Thursday, June 18, 2009

Large-Hearted Boy. Part Nine.

Selden was surprised by his singing. What’s come over me?, he wondered. And why so morbid today?

And wasn’t that Geoffrey’s silhouette in the doorway? Has he heard me? Blast! The nerve of the boy to spy in on him, he thought. But his anger left as fast as it came. The boy’s thirsty. So am I. If he stands in the doorway, it’s only to suggest that a public house must be nearby.

Despite the master’s forgiveness, Geoffrey’s horse nudged the boy roughly, moved to the act at Selden’s suggestion. Selden smiled at his own joking and called to the boy. “Your horse is as impatient as you are.” The boy smiled, the master knew.

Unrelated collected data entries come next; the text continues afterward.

(* ===== verification/Gateway.v ===== *)
(** * The registrar gateway (pkg/registrar_gateway/registrar_gateway.go)

    The gateway is the node's only way to the registrar.  Its client is outside
    the repository: the interface [RegistrarClient].  The mutex [mu] shows as the
    calls [Lock] and [Unlock].  The methods that used to talk to the chain are
    stubs that return zero values; the last section shows what the engine makes
    of them. *)

From S2P Require Import Prelude GridTypes Sorting StartupOrder Engine EngineLaws EngineWorkloads.
From S2P Require Import EngineWorker.

(** [client.Node] and [client.NodeUpdate], as far as [UpdateNode] builds them. *)
Record Interface := MkInterface { inf_Name : string; inf_Mac : string; inf_IPs : list string }.
Record Location := MkLocation {
  loc_Longitude : string; loc_Latitude : string; loc_Country : string; loc_City : string }.
Record NodeResources := MkNodeResources { nr_HRU : Z; nr_SRU : Z; nr_CRU : Z; nr_MRU : Z }.

Record Node := MkNode {
  node_ID : Z;
  node_FarmID : Z;
  node_TwinID : Z;
  node_Location : Location;
  node_Resources : NodeResources;
  node_Interfaces : list Interface;
  node_SerialNumber : string;
  node_SecureBoot : bool;
  node_Virtualized : bool }.

Record NodeUpdate := MkNodeUpdate {
  upd_FarmID : option Z;
  upd_Location : option Location;
  upd_Resources : option NodeResources;
  upd_Interfaces : list Interface;
  upd_SerialNumber : option string;
  upd_SecureBoot : option bool;
  upd_Virtualized : option bool }.

(** [client.Account], [client.Farm], [client.UptimeReport]. *)
Record Account := MkAccount { acc_TwinID : Z; acc_PublicKey : string }.
Record Farm := MkFarm { farm_ID : Z; farm_Name : string; farm_TwinID : Z }.
Record UptimeReport := MkUptimeReport { up_Uptime : Z; up_Timestamp : Z }.

(** [substrate.NodePower]: the state the node set, the state it should have. *)
Record NodePower := MkNodePower { power_State_IsUp : bool; power_Target_IsUp : bool }.

Inductive gcall :=
| Lock
| Unlock
| RegisterNode (n : Node)
| CreateAccount (relays : list string) (key : string)
| EnsureAccount_ (relays : list string) (key : string)
| UpdateNode_ (u : NodeUpdate)
| ReportUptime (r : UptimeReport)
| ListNodes (farm : Z)
| ClientRead.

Class RegistrarClient (S : Type) := {
  rcGetZosVersion : S -> res string * S;
  rcRegisterNode : Node -> S -> res Z * S;
  rcCreateAccount : list string -> string -> S -> (Account * option error) * S;
  rcEnsureAccount : list string -> string -> S -> (Account * option error) * S;
  rcGetFarm : Z -> S -> res Farm * S;
  rcGetNode : Z -> S -> res Node * S;
  rcGetNodeByTwinID : Z -> S -> res Node * S;
  rcListNodes : Z -> S -> (list Node * option error) * S;
  rcGetAccount : Z -> S -> res Account * S;
  rcGetAccountByPK : string -> S -> (Account * option error) * S;
  rcUpdateNode : NodeUpdate -> S -> option error * S;
  rcReportUptime : UptimeReport -> S -> option error * S }.

Section gateway.
Context {S : Type} `{!RegistrarClient S}.

(** [r.mu.Lock(); defer r.mu.Unlock()] around one client call. *)
Definition locked {A} (m : M S gcall A) : M S gcall A :=
  act (fun s => (tt, s)) (fun _ => Lock) ;;;
  a <- m ;;
  act (fun s => (tt, s)) (fun _ => Unlock) ;;;
  ret a.

Definition GetZosVersion : M S gcall (res string) := act rcGetZosVersion (fun _ => ClientRead).

Definition CreateNode (node : Node) : M S gcall (res Z) :=
  locked (act (rcRegisterNode node) (fun _ => RegisterNode node)).

Definition CreateTwin (relays : list string) (key : string) : M S gcall (Account * option error) :=
  locked (act (rcCreateAccount relays key) (fun _ => CreateAccount relays key)).

Definition EnsureAccount (relays : list string) (key : string)
    : M S gcall (Account * option error) :=
  locked (act (rcEnsureAccount relays key) (fun _ => EnsureAccount_ relays key)).

Definition GetFarm (id : Z) : M S gcall (res Farm) := act (rcGetFarm id) (fun _ => ClientRead).
Definition GetNode (id : Z) : M S gcall (res Node) := act (rcGetNode id) (fun _ => ClientRead).
Definition GetNodeByTwinID (twin : Z) : M S gcall (res Node) :=
  act (rcGetNodeByTwinID twin) (fun _ => ClientRead).

(** The named results: what was listed, even with an error. *)
Definition GetNodes (farmID : Z) : M S gcall (list Z * option error) :=
  '(nodes, err) <- act (rcListNodes farmID) (fun _ => ListNodes farmID) ;;
  ret (map node_ID nodes, err).

Definition GetTwin (id : Z) : M S gcall (res Account) := act (rcGetAccount id) (fun _ => ClientRead).

Definition GetTwinByPubKey (pk : string) : M S gcall (Z * option error) :=
  '(account, err) <- act (rcGetAccountByPK pk) (fun _ => ClientRead) ;;
  ret (acc_TwinID account, err).

Definition node_update (node : Node) : NodeUpdate :=
  MkNodeUpdate (Some (node_FarmID node)) (Some (node_Location node)) (Some (node_Resources node))
    (node_Interfaces node) (Some (node_SerialNumber node)) (Some (node_SecureBoot node))
    (Some (node_Virtualized node)).

Definition UpdateNode (node : Node) : M S gcall (option error) :=
  locked (act (rcUpdateNode (node_update node)) (fun _ => UpdateNode_ (node_update node))).

Definition UpdateNodeUptimeV2 (uptime timestamp : Z) : M S gcall (option error) :=
  let report := MkUptimeReport uptime timestamp in
  locked (act (rcReportUptime report) (fun _ => ReportUptime report)).

(** ** The stubs: they answer the zero value of their results *)
Definition zero_contract : Contract := MkContract false (MkNodeContract 0 "") false.

Variable zero_SubstrateError : SubstrateError.

Definition GetContract (id : Z) : Contract * SubstrateError := (zero_contract, zero_SubstrateError).
Definition GetContractIDByNameRegistration (name : string) : Z * SubstrateError :=
  (0%Z, zero_SubstrateError).
Definition GetNodeContracts (node : Z) : list Z * option error := ([], None).
Definition GetNodeRentContract (node : Z) : Z * SubstrateError := (0%Z, zero_SubstrateError).
Definition GetPowerTarget : NodePower * option error := (MkNodePower true true, None).
(** [substrate.NruConsumption] is in Reporter; the stub ignores its argument. *)
Definition Report_ {A} (consumptions : list A) : option error := None.
Definition SetContractConsumption {A} (resources : list A) : option error := None.
Definition SetNodePowerState (up : bool) : option error := None.
End gateway.

(** ** The mutex *)

Definition is_change (c : gcall) : bool :=
  match c with
  | RegisterNode _ | CreateAccount _ _ | EnsureAccount_ _ _ | UpdateNode_ _ | ReportUptime _ => true
  | _ => false
  end.

(** Calls that change the registrar are made with the mutex held, and every lock
    is released: [held] runs over a trace. *)
Fixpoint guarded (held : bool) (l : list gcall) : bool :=
  match l with
  | [] => negb held
  | Lock :: l => negb held && guarded true l
  | Unlock :: l => held && guarded false l
  | c :: l => (held || negb (is_change c)) && guarded held l
  end.

Section theorems.
Context {S : Type} `{!RegistrarClient S}.

Lemma locked_act {A} (f : S -> A * S) (c : A -> gcall) s :
  calls (locked (act f c)) s = [Lock; c (f s).1; Unlock] /\
  result (locked (act f c)) s = (f s).1 /\ final (locked (act f c)) s = (f s).2.
Proof. unfold locked. by run. Qed.

(** The requests of the gateway, to be run one after the other. *)
Inductive request :=
| RqCreateNode (n : Node)
| RqCreateTwin (relays : list string) (key : string)
| RqEnsureAccount (relays : list string) (key : string)
| RqUpdateNode (n : Node)
| RqUptime (u t : Z)
| RqGetNodes (farm : Z)
| RqGetTwinByPubKey (pk : string).

Definition serve (r : request) : M S gcall unit :=
  match r with
  | RqCreateNode n => CreateNode n ;;; ret tt
  | RqCreateTwin relays key => CreateTwin relays key ;;; ret tt
  | RqEnsureAccount relays key => EnsureAccount relays key ;;; ret tt
  | RqUpdateNode n => UpdateNode n ;;; ret tt
  | RqUptime u t => UpdateNodeUptimeV2 u t ;;; ret tt
  | RqGetNodes farm => GetNodes farm ;;; ret tt
  | RqGetTwinByPubKey pk => GetTwinByPubKey pk ;;; ret tt
  end.

Lemma serve_guarded r s l : guarded false l = true -> guarded false (calls (serve r) s ++ l) = true.
Proof.
  intros Hl. destruct r; simpl; rewrite calls_bind, calls_ret, app_nil_r;
    try (unfold CreateNode, CreateTwin, EnsureAccount, UpdateNode, UpdateNodeUptimeV2;
         by rewrite (proj1 (locked_act _ _ _))).
  - unfold GetNodes. rewrite calls_bind, calls_act.
    destruct (result _ _). by run.
  - unfold GetTwinByPubKey. rewrite calls_bind, calls_act.
    destruct (result _ _). by run.
Qed.

(** Over any sequence of requests to the gateway the registrar client is called only while
    the lock is held, and every lock taken is released before the next request. *)
Theorem requests_guarded (rs : list request) s :
  guarded false (calls (for_each serve rs) s) = true.
Proof.
  revert s. induction rs as [|r rs IH]; intros s; simpl; [by run|].
  rewrite calls_bind. by apply serve_guarded.
Qed.

(** The update sent to the registrar carries every field of the node. *)
Theorem UpdateNode_payload (n : Node) s :
  exists u, calls (UpdateNode n) s = [Lock; UpdateNode_ u; Unlock] /\
    upd_FarmID u = Some (node_FarmID n) /\ upd_Resources u = Some (node_Resources n) /\
    upd_Interfaces u = node_Interfaces n /\ upd_SerialNumber u = Some (node_SerialNumber n) /\
    upd_Location u = Some (node_Location n) /\
    upd_SecureBoot u = Some (node_SecureBoot n) /\ upd_Virtualized u = Some (node_Virtualized n) /\
    result (UpdateNode n) s = (rcUpdateNode u s).1.
Proof.
  exists (node_update n). unfold UpdateNode.
  destruct (locked_act (rcUpdateNode (node_update n)) (fun _ => UpdateNode_ (node_update n)) s)
    as (-> & -> & _). done.
Qed.
End theorems.

(** ** The engine on this gateway *)
Section engine_on_gateway.
Context `{!GridTypes, !SortSlice} {S : Type} `{!EngineEnv S, !EngineView S, !EngineLaws}.
Variable e : NativeEngine S.
Variable zero_SubstrateError : SubstrateError.
(** [pkg.SubstrateError]'s zero value is "no error". *)
Hypothesis zero_no_error : se_IsError zero_SubstrateError = false.

(** The engine's contract queries are answered by this gateway. *)
Definition on_gateway : Prop :=
  forall id (s : S), (gwGetContract id s).1 = GetContract zero_SubstrateError id.

Lemma validate_on_gateway ctx d nv s :
  on_gateway -> is_Some (res_err (result (validate e ctx d nv) s)).
Proof.
  intros Hg. unfold validate. destruct (registrarGateway e); simpl; [|run; by eauto].
  rewrite result_bind, result_act, Hg. simpl. rewrite zero_no_error. simpl. run. by eauto.
Qed.

(** C30: With the contract queries of the gateway as they are written, which answer a zero
    contract without an error, a job that needs a contract never reaches the provisioner and
    is recorded as failed. *)
Theorem gateway_nothing_installed root job s :
  on_gateway -> needs_contract (jOp job) = true ->
  filter is_provisioner (calls (handle_job e root job) s) = [] /\
  exists err r, StError (TwinID (jTarget job)) (ContractID (jTarget job)) err r
                  ∈ calls (handle_job e root job) s.
Proof.
  intros Hg Hn. pose proof (handle_job_rejected e root job s) as Hj. simpl in Hj.
  destruct (validate_on_gateway (withDeployment root (TwinID (jTarget job)) (ContractID (jTarget job)))
    (jTarget job) (bool_decide (jOp job = opProvisionNoValidation)) s Hg) as [err He].
  destruct (result (validate _ _ _ _) s) as [ctx|err'] eqn:Hv; simplify_eq/=.
  destruct (Hj err) as (Hc & Hp & _); [done|done|]. split; [done|].
  exists err. rewrite Hc. eexists. apply elem_of_app. right. left.
Qed.
End engine_on_gateway.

Selden stood, but before he left the choir, he lifted a number of the miserichords, to see the carvings that decorated the wood beneath the small perch. Whenever he traveled, he made a point of admiring the work of the anonymous craftsman who spent hours on these panels, panels that would rarely be seen. What delighted him most was that the scenes and figures portrayed under the seats were always profane. Never rude or unbecoming–well, sometimes the cravings were suggestive–the men and women depicted in the panels all went about their daily pursuits without knowing their God stared over their shoulders. They threshed, or ploughed, or even kissed under his mercy and, humorously, to Selden at least, under the hindquarters of a priest or brother. The miserichord where he had sat was his favorite. A cow turned her gaze toward the viewer. Behind her was a tumbled man and his milk pail. The cow looked almost as though she could smile.

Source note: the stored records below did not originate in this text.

(* ===== verification/Capacity.v ===== *)
(** * Contract consumption (cmds/modules/provisiond/cap.go)

    The engine's callback pushes the contracts it worked on into a channel; the
    setter takes them out one by one, adds up the capacity of the deployment and
    reports it.  The channel is the list [cs_ch] of at most 215 elements: a send
    into a full channel blocks, which is [None]. *)

From S2P Require Import Prelude GridTypes.

Record DeploymentID := MkDeploymentID { Twin : Z; Contract : Z }.

(** [substrate.ContractResources]. *)
Record Resources := MkResources { r_HRU : Z; r_SRU : Z; r_CRU : Z; r_MRU : Z }.
Record ContractResources := MkContractResources { cr_ContractID : Z; cr_Used : Resources }.

Inductive ccall :=
| CSetConsumption (caps : list ContractResources) (r : option error)
| CGet (twin contract : Z) (r : res Deployment).

Class CapacityEnv (S : Type) := {
  cStorageGet : Z -> Z -> S -> res Deployment * S;
  cSetContractConsumption : list ContractResources -> S -> option error * S }.

(** The channel and the capacity it was made with. *)
Record CapacitySetter := MkCapacitySetter { cs_ch : list DeploymentID; cs_cap : nat }.

Definition NewCapacitySetter : CapacitySetter := MkCapacitySetter [] 215.

Definition Callback (c : CapacitySetter) (twin contract : Z) (delete : bool)
    : option CapacitySetter :=
  if delete then Some c
  else if decide (length (cs_ch c) < cs_cap c)
       then Some (MkCapacitySetter (cs_ch c ++ [MkDeploymentID twin contract]) (cs_cap c))
       else None.

Section setter.
Context `{!GridTypes} {S : Type} `{!CapacityEnv S}.

(** The loop over the workloads of one deployment. *)
Fixpoint total_capacity (ws : list Workload) (total : GridTypes.Capacity) : GridTypes.Capacity :=
  match ws with
  | [] => total
  | wl :: ws =>
      if IsOkay (State (WResult wl)) then
        match WCapacity wl with
        | Err _ => total_capacity ws total
        | Val cap => total_capacity ws (CapacityAdd total cap)
        end
      else total_capacity ws total
  end.

Definition contract_resources (deployment : Deployment) : ContractResources :=
  let total := total_capacity (Workloads deployment) zero_capacity in
  MkContractResources (ContractID deployment)
    (MkResources (HRU total) (SRU total) (CRU total) (MRU total)).

Definition setWithClient (deployments : list Deployment) : M S ccall (option error) :=
  let caps := map contract_resources deployments in
  retry (fun s => (false, s)) 4 (act (cSetContractConsumption caps) (CSetConsumption caps)).

Definition Set_ (deployments : list Deployment) : M S ccall (option error) :=
  match deployments with
  | [] => ret None
  | _ => setWithClient deployments
  end.

(** One round of [Run] for the contract [id] it received. *)
Definition Run_received (id : DeploymentID) : M S ccall unit :=
  deployment <- act (cStorageGet (Twin id) (Contract id)) (CGet (Twin id) (Contract id)) ;;
  match deployment with
  | Err _ => ret tt
  | Val deployment => Set_ [deployment] ;;; ret tt
  end.

(** [Run] until the context is done, having received [n] contracts. *)
Fixpoint Run (n : nat) (c : CapacitySetter) : M S ccall CapacitySetter :=
  match n, cs_ch c with
  | 0, _ | _, [] => ret c
  | Datatypes.S n, id :: ch =>
      Run_received id ;;; Run n (MkCapacitySetter ch (cs_cap c))
  end.
End setter.

(** ** What is reported *)
Section theorems.
Context `{!GridTypes, !GridTypesLaws} {S : Type} `{!CapacityEnv S}.

(** The capacities of the workloads that count. *)
Definition counted (ws : list Workload) : list GridTypes.Capacity :=
  omap (fun wl => if IsOkay (State (WResult wl))
                  then match WCapacity wl with Val c => Some c | Err _ => None end
                  else None) ws.
Definition sum_of (unit : GridTypes.Capacity -> Z) (l : list GridTypes.Capacity) : Z :=
  foldr (fun c z => unit c + z)%Z 0%Z l.

Lemma total_capacity_sum ws total unit :
  (forall a b, unit (CapacityAdd a b) = uint64 (unit a + unit b)) ->
  unit total = uint64 (unit total) ->
  unit (total_capacity ws total) = uint64 (unit total + sum_of unit (counted ws)).
Proof.
  intros Hadd. revert total. induction ws as [|w ws IH]; intros total Ht; simpl.
  { by rewrite Z.add_0_r. }
  destruct (IsOkay _); [|by apply IH].
  destruct (WCapacity w) as [c|err]; [|by apply IH]. simpl.
  rewrite IH by (rewrite Hadd; unfold uint64; by rewrite Zmod_mod).
  by rewrite Hadd, uint64_add_l, Z.add_assoc.
Qed.

(** The consumption reported for a contract is, modulo the 64-bit width, the sum of the
    capacities of its workloads in an okay state whose capacity is known. *)
Theorem contract_resources_sum (d : Deployment) :
  let caps := counted (Workloads d) in
  contract_resources d = MkContractResources (ContractID d)
    (MkResources (uint64 (sum_of HRU caps)) (uint64 (sum_of SRU caps))
                 (uint64 (sum_of CRU caps)) (uint64 (sum_of MRU caps))).
Proof.
  intros caps. unfold contract_resources.
  rewrite !total_capacity_sum; try done; intros a b; by rewrite CapacityAdd_spec.
Qed.

(** [Set] sends the consumption of every deployment in one call, up to five times until one
    is accepted, and answers the last error; with no deployment it sends nothing. *)
Theorem Set_attempts (ds : list Deployment) (s : S) :
  let caps := map contract_resources ds in
  (ds = [] /\ calls (Set_ ds) s = [] /\ result (Set_ ds) s = None) \/
  exists errs last,
    calls (Set_ ds) s = map (fun e => CSetConsumption caps (Some e)) errs ++ [CSetConsumption caps last] /\
    result (Set_ ds) s = last /\
    match last with None => length errs <= 4 | Some _ => length errs = 4 end.
Proof.
  intros caps. destruct ds as [|d ds]; [by left|right].
  apply (retry_calls_act 4 (cSetContractConsumption caps) (CSetConsumption caps)).
Qed.

Definition looked_up (l : list ccall) : list DeploymentID :=
  omap (fun c => match c with CGet t d _ => Some (MkDeploymentID t d) | _ => None end) l.

Lemma looked_up_set l caps : looked_up (map (fun e => CSetConsumption caps (Some e)) l) = [].
Proof. induction l; simpl; done. Qed.

Lemma Run_received_looked_up id s : looked_up (calls (Run_received id) s) = [id].
Proof.
  unfold Run_received. rewrite calls_bind, calls_act, result_act.
  destruct (cStorageGet _ _ s).1 as [d|err]; [|by destruct id].
  rewrite calls_bind, calls_ret, app_nil_r.
  destruct (retry_calls_act 4 (cSetContractConsumption (map contract_resources [d]))
    (CSetConsumption (map contract_resources [d]))
    (final (act (cStorageGet (Twin id) (Contract id)) (CGet (Twin id) (Contract id))) s))
    as (errs & last & Hc & _).
  unfold Set_, setWithClient. rewrite Hc. unfold looked_up.
  rewrite !omap_app. fold (looked_up (map (fun e => CSetConsumption (map contract_resources [d]) (Some e)) errs)).
  rewrite looked_up_set. by destruct id.
Qed.

(** The callbacks of the engine, as long as none blocks. *)
Definition callbacks (c : CapacitySetter) (l : list (DeploymentID * bool)) : option CapacitySetter :=
  foldl (fun c '(id, delete) => c ← c; Callback c (Twin id) (Contract id) delete) (Some c) l.

(** The contracts whose callback was not a deletion. *)
Definition pushed (l : list (DeploymentID * bool)) : list DeploymentID :=
  omap (fun p : DeploymentID * bool => if p.2 then None else Some p.1) l.

Lemma callbacks_None l :
  foldl (fun c '(id, delete) => c ← c; Callback c (Twin id) (Contract id) delete) None l = None.
Proof. by induction l as [|[id del] l IH]. Qed.

Lemma callbacks_ch c l c' :
  callbacks c l = Some c' -> length (cs_ch c) <= cs_cap c ->
  cs_ch c' = cs_ch c ++ pushed l /\
  cs_cap c' = cs_cap c /\ length (cs_ch c') <= cs_cap c'.
Proof.
  unfold callbacks. revert c. induction l as [|[id del] l IH]; intros c; simpl.
  { intros [= <-] Hl. by rewrite app_nil_r. }
  destruct del; simpl.
  - intros Hf Hl. apply IH in Hf; [|done]. done.
  - unfold Callback. destruct (decide _) as [Hlt|]; [|by rewrite callbacks_None].
    intros Hf Hl. apply IH in Hf as (H1 & H2 & H3); [|simpl; rewrite length_app; simpl; lia].
    simpl in *. split; [|done].
    rewrite H1, <- app_assoc. by destruct id.
Qed.

(** After any sequence of callbacks that did not block, the setter looks up the deployments
    pushed by the callbacks that were not deletions, in their order, each once per push, and
    the channel holds the rest; the channel never exceeds its bound. *)
Theorem Run_reports_callbacks l c n (s : S) :
  callbacks NewCapacitySetter l = Some c ->
  length (cs_ch c) <= 215 /\
  looked_up (calls (Run n c) s) = take n (pushed l) /\
  cs_ch (result (Run n c) s) = drop n (pushed l).
Proof.
  intros Hc. apply callbacks_ch in Hc as (Hch & Hcap & Hlen); [|simpl; lia].
  simpl in *. split; [lia|]. rewrite <- Hch. clear Hch Hlen Hcap.
  revert c s. induction n as [|n IH]; intros c s; simpl; [by run|].
  destruct (cs_ch c) as [|id ch] eqn:Ech.
  { rewrite result_ret, calls_ret, Ech. done. }
  rewrite calls_bind, result_bind. unfold looked_up. rewrite omap_app.
  fold (looked_up (calls (Run_received id) s)). rewrite Run_received_looked_up.
  destruct (IH (MkCapacitySetter ch (cs_cap c)) (final (Run_received id) s)) as [Hi1 Hi2].
  unfold looked_up in Hi1. simpl in *. by rewrite Hi1, Hi2.
Qed.
End theorems.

“Pater,” Geoffrey called out loud. “You have a visitor.”

Selden looked toward the doorway and now saw two silhouettes. A short, squat figure struggled with her bonnet.

“Come in,” he bid her. “Blessings.”

“Blessings, Pater!” she shouted from the distance.

He saw her curtsy and felt her impatience and worry and watched as she came only a few feet closer, into the balanced light of the nave.

“Matron,” he said. The ample figure in his view heard it as a question.

“Aye, that I am. Though my espoused has been dead some ten years, Pater.” And she stated her business. Her alarm was growing. “Our priest, our village priest, he has a fever and I cannot keep it down, Pater. He sent me to you. He knew you were to come, so he told me, and sure enough, Pater, here you are and it’s a blessing, it is. Won’t you come to him?”

“Of course, Matron,” and he strode down the stone aisle. “Take me to him.”